La Grande Interview : Pierre Cazaux
Sur les chemins du Sud-Ouest, Pierre Cazaux passe pour un dur. Un coureur capable d'élever la voix, qui impose ses vues et son métier. Fin mars, il dominait la Ronde et Boucles Gerseoises alors qu'il a attaqué sa préparation seulement mi-janvier, à cause d'un problème de santé. Descendu de sa machine, l'ex-professionnel (Roubaix, FDJ, Euskaltel-Euskadi) n'a rien d'une terreur. Son naturel est "calme et posé". Ce bon équipier, cinquième de l'étape-reine du Tour d'Espagne 2010, aux Lacs de Covadonga, a peu à peu ravalé son amertume d'avoir quitté le peloton pro parce que son employeur avait besoin in extremis de coureurs riches en points WorldTour (lire ici). Le Basque peaufine sa reconversion. Et se montre soucieux des autres.
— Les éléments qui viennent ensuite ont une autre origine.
#[global] Instance fresh_dec s : Decision (fresh s).
Proof.
  refine (cast_if_and
    (decide (Forall (λ t, s !! t = None) declared_tables))
    (decide (Forall (λ n, ¬ index_exists s n) declared_indexes)));
    unfold fresh; rewrite ?Forall_forall in *; tauto.
Defined.

Definition column_decl (s : schema) (t c : string)
    : option (sa.TypeEngine * bool) :=
  T ← s !! t;
  head (omap (λ it, match it with
                    | sa.Column n ty nl =>
                        if decide (n = c) then Some (ty, nl) else None
                    | _ => None
                    end) (tbl_items T)).

(** The catalog [upgrade] builds in an empty database, on any engine. *)
Definition fresh_schema : schema :=
  Eval vm_compute in final (exec postgresql upgrade ∅).

(** The revision history: the scripts of [alembic/versions]. *)
Record Revision := {
  rev_id : string;
  rev_down : option string;
  rev_upgrade : list op.operation;
  rev_downgrade : list op.operation
}.

Definition this_revision : Revision :=
  {| rev_id := revision; rev_down := down_revision;
     rev_upgrade := upgrade; rev_downgrade := downgrade |}.

Definition versions : list Revision := [this_revision].

Definition is_root (r : Revision) : Prop := rev_down r = None.

(** ** Rows in tables, and the statements that change them *)

Record database := {
  db_schema : schema;
  db_rows : gmap string (list row)
}.

Definition rows_of (db : database) (t : string) : list row :=
  default [] (db_rows db !! t).

Definition set_rows (t : string) (rs : list row) (db : database) : database :=
  {| db_schema := db_schema db; db_rows := <[t := rs]> (db_rows db) |}.
(** * trainer-scout: feedback aggregation, ranking and quote selection

    A shallow embedding of [scripts/analyze_trainer_feedback.py] and
    [scripts/generate_outreach.py], with the properties of the ranking
    engine proved over it.

    Modelling conventions.
    - A pandas cell that holds NaN / NaT / a blank is [None].
    - Survey scores and their means are exact rationals ([Q]); the rounding
      error of IEEE doubles and the non-finite doubles are outside the model.
    - Text is a Rocq [string] read as a sequence of ASCII code points; case
      mapping and white space are Python's on that range.
    - The table handed to [main] is the data frame after the score columns
      were cleaned and the creation date was parsed (lines 405-428);
      reading the CSV file is not modelled.  The reports are modelled as
      the values that are written. *)

From Stdlib Require Import ZArith QArith Qround Lqa Ascii String DecimalString DecimalNat.
From stdpp Require Import base option list strings gmap sorting.

Local Open Scope stdpp_scope.

(** ** Python string primitives *)

Module Py.

(** [str.isspace] on one ASCII character: TAB, LF, VT, FF, CR, the four
    information separators FS, GS, RS, US, and the space. *)
Definition isspace (c : ascii) : bool :=
  let n := nat_of_ascii c in
  (Nat.leb 9 n && Nat.leb n 13) || (Nat.leb 28 n && Nat.leb n 32).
Sur les Championnats de France, il se dit prêt à céder sa place à l'un de ses jeunes coéquipiers du GSC Blagnac-Vélo Sport 31. Même dévouement pour le Tour du Maroc, qu'il va disputer dès vendredi. Pierre Cazaux ne figurait pas sur les premières listes des engagés, pour donner la priorité aux jeunes de son équipe. Finalement, il remplace Loïc Chetout, appelé en Equipe de France Espoirs.
DirectVélo : As-tu toujours en tête de raccrocher fin 2014 ?
Pierre Cazaux : Oui, c'est très certainement ma dernière saison. Je ne peux pas continuer à faire du cyclisme comme « non-professionnel » jusqu'à 35 ans. Depuis 2013, je suis inscrit au chômage et je prépare ma reconversion. Pourquoi pas dans le secteur paysagiste puisque j'ai déjà passé tous mes diplômes. Voire dans l'immobilier.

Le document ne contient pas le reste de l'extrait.